About this task:
The answer must consist of each line of the records below that contains the string "Expired".

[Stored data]
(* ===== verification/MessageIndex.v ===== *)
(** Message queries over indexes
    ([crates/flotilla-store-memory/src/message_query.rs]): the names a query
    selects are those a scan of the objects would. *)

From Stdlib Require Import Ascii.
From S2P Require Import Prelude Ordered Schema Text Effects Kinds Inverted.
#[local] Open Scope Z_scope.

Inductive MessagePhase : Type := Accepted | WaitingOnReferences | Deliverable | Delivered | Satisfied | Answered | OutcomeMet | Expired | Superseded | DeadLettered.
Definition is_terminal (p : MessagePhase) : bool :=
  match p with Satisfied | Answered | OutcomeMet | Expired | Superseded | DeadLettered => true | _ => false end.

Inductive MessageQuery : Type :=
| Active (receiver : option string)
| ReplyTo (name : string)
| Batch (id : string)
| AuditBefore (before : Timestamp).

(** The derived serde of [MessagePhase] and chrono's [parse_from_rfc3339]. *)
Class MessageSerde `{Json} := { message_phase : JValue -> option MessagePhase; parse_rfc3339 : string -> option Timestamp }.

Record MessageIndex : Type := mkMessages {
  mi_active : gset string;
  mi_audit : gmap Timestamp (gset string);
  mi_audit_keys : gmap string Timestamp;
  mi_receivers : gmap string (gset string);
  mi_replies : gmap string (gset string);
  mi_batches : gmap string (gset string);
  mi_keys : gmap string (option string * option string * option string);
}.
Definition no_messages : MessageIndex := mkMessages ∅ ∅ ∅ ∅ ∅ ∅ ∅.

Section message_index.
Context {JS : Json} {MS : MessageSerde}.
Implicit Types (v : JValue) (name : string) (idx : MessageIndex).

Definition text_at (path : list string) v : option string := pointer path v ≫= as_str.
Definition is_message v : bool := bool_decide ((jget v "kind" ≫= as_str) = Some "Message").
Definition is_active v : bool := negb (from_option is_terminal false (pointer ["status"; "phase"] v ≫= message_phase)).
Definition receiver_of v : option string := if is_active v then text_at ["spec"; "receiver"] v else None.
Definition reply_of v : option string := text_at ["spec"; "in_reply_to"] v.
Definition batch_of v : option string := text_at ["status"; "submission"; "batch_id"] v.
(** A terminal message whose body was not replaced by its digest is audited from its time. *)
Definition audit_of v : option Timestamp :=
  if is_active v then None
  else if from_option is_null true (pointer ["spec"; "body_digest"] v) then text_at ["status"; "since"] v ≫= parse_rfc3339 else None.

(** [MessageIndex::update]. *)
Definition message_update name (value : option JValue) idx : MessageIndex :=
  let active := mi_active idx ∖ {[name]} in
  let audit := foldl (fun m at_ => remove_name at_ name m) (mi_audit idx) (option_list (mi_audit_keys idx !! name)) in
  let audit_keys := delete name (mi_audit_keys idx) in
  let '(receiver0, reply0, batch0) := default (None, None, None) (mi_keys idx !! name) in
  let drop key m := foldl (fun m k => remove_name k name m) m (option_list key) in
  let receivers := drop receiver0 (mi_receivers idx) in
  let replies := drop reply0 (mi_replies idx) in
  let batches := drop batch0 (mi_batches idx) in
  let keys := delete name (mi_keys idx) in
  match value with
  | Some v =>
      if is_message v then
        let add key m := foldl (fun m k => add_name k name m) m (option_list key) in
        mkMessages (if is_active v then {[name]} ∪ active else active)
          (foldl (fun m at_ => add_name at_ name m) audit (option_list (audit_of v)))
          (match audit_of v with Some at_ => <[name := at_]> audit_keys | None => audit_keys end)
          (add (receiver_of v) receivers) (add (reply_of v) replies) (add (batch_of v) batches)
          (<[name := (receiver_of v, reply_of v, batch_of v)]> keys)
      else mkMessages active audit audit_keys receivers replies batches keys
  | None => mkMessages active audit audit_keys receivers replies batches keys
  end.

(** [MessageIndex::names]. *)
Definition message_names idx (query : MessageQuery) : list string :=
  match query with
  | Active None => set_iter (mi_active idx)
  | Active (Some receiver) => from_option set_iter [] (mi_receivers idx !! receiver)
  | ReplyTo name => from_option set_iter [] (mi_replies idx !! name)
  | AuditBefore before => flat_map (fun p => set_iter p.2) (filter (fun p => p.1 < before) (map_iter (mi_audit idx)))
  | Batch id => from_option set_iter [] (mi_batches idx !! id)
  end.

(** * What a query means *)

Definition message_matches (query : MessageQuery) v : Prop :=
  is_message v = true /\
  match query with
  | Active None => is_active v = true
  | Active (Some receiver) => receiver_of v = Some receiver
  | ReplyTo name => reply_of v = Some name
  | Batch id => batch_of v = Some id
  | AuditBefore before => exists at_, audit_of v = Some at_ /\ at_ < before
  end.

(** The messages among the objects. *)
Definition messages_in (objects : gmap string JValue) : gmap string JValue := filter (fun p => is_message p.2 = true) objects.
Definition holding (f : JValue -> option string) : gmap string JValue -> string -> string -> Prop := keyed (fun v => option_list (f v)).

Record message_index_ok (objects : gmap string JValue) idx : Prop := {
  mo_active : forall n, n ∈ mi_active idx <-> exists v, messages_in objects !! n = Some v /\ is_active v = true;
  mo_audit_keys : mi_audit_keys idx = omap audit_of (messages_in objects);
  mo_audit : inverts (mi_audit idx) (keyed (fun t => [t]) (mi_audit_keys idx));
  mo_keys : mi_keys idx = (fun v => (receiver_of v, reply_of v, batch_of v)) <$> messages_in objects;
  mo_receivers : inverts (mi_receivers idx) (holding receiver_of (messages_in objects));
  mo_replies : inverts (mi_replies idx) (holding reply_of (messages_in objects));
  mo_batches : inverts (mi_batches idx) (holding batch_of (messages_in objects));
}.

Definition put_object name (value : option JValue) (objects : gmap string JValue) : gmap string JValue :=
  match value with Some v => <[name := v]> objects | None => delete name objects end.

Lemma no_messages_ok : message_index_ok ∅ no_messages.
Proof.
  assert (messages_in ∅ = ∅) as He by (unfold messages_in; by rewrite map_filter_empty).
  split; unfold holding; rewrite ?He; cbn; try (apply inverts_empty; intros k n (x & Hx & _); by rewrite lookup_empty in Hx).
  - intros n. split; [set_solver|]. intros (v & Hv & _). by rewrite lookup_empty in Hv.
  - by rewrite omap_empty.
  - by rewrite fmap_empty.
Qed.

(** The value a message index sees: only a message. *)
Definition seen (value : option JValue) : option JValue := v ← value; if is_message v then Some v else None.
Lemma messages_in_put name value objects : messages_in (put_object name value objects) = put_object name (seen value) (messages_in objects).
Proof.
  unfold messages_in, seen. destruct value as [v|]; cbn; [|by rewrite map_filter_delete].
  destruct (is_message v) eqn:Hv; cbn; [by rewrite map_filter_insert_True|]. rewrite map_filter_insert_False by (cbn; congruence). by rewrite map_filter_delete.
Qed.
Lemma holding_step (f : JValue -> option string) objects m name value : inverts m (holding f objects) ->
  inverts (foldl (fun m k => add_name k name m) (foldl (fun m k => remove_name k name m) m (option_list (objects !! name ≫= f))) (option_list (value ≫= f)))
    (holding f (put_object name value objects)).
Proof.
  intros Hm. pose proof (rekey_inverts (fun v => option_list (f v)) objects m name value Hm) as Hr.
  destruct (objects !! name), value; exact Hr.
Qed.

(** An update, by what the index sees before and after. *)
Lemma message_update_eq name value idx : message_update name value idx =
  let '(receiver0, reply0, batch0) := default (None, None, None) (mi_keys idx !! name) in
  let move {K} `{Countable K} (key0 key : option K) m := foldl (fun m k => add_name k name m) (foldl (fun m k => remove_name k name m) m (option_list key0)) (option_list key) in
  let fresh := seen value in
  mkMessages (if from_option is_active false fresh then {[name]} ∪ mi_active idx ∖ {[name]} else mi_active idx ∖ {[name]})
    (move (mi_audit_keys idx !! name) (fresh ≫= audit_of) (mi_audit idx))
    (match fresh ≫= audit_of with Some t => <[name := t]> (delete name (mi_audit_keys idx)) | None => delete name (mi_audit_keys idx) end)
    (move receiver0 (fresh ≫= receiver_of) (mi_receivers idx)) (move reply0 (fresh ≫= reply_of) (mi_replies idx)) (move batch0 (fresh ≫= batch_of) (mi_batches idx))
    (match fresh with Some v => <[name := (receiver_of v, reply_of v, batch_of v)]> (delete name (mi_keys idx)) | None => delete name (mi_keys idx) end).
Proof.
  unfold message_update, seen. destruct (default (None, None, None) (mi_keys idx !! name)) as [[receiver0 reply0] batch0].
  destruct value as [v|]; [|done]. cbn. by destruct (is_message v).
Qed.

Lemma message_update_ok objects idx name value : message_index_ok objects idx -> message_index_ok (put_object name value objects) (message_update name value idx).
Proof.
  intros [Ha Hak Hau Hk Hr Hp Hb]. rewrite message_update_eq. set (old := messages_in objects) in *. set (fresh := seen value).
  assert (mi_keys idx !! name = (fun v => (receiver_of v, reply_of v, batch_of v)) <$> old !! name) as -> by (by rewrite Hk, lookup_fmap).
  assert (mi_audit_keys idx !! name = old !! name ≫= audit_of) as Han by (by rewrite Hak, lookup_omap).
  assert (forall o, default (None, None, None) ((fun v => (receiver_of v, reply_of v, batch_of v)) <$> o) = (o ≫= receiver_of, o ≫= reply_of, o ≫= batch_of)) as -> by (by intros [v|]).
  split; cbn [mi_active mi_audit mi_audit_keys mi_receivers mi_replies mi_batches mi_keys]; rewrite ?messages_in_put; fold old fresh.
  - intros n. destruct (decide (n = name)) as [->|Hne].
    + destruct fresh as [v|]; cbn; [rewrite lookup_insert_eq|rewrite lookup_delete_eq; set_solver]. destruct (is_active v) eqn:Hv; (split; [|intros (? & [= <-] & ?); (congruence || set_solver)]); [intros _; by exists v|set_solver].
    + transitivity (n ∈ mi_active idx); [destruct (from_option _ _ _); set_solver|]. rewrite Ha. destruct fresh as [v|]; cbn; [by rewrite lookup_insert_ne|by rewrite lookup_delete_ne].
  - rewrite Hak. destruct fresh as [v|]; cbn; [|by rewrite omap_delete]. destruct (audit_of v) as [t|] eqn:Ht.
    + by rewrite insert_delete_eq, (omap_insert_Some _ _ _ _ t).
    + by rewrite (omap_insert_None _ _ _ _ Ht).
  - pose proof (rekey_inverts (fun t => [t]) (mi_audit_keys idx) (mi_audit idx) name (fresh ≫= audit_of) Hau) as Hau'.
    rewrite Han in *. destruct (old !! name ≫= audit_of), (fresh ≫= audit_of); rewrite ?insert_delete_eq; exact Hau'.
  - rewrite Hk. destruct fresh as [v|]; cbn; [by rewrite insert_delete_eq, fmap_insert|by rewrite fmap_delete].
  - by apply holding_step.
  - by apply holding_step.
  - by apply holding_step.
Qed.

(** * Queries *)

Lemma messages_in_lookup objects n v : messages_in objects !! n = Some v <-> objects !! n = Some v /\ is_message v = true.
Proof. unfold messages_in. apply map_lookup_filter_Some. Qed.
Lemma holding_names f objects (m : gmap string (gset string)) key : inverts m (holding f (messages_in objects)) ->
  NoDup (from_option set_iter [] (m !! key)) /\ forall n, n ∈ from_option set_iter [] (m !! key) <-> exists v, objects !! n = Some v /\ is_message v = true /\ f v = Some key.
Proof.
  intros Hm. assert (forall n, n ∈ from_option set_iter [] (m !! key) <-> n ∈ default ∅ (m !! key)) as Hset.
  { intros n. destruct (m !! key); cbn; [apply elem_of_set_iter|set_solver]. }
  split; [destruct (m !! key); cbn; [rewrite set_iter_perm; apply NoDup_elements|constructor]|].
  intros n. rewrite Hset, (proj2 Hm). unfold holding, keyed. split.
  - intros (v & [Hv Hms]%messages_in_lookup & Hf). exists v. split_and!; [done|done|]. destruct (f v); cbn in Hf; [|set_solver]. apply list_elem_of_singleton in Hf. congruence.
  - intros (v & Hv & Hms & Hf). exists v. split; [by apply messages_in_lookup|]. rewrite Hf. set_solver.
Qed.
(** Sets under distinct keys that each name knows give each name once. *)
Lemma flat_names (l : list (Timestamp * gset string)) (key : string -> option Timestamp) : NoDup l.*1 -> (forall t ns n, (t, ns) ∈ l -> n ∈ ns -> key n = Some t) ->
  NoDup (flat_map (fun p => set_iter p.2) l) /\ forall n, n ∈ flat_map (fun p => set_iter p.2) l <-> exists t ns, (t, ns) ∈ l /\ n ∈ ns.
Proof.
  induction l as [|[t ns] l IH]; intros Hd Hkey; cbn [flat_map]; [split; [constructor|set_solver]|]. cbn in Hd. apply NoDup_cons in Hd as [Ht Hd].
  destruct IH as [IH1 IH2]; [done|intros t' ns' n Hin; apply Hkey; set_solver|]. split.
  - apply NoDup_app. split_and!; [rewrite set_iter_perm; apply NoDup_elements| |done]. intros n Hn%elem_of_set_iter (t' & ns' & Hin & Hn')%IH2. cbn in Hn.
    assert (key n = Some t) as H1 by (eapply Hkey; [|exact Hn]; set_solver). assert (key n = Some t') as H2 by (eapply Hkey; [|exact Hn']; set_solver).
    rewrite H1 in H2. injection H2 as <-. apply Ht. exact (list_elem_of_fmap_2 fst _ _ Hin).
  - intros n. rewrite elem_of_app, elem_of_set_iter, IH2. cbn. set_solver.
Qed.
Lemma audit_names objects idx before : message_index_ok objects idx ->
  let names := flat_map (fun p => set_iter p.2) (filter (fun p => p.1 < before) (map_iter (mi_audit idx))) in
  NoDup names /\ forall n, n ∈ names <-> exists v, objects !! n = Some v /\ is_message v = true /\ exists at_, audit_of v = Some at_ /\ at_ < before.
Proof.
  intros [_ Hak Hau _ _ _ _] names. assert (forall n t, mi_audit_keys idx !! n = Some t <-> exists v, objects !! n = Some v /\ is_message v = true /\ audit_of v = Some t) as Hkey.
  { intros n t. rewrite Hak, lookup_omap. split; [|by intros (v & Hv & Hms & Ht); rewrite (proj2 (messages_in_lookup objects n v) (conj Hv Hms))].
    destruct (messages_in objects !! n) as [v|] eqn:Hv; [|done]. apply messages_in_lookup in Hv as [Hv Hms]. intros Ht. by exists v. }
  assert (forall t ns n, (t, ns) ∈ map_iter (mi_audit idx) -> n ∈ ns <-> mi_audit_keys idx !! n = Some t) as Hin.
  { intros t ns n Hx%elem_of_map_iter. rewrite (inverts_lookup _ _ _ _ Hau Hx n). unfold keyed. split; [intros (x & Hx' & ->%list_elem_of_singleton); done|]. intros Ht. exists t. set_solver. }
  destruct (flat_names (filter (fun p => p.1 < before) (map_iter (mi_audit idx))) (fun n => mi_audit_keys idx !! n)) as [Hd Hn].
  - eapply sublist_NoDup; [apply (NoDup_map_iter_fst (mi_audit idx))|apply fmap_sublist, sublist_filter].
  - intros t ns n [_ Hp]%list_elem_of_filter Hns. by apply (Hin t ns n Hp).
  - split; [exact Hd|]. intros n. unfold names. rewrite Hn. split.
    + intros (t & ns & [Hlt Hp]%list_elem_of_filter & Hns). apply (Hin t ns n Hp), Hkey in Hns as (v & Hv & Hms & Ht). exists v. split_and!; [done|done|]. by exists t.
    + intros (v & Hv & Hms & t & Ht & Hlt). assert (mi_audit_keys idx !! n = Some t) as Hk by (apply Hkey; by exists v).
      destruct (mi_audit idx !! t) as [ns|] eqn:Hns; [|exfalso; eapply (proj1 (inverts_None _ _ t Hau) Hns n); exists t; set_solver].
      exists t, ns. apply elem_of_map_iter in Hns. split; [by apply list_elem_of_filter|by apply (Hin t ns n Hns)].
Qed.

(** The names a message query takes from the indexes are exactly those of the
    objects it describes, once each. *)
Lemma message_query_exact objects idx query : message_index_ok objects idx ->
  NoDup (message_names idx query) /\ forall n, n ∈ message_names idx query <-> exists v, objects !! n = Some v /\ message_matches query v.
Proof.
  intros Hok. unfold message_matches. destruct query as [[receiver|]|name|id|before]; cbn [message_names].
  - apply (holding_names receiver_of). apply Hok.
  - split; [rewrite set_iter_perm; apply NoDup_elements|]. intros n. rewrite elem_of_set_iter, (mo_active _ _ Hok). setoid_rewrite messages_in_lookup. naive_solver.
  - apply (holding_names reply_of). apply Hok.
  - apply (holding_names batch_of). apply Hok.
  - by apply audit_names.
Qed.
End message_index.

Answer box:
Inductive MessagePhase : Type := Accepted | WaitingOnReferences | Deliverable | Delivered | Satisfied | Answered | OutcomeMet | Expired | Superseded | DeadLettered.
  match p with Satisfied | Answered | OutcomeMet | Expired | Superseded | DeadLettered => true | _ => false end.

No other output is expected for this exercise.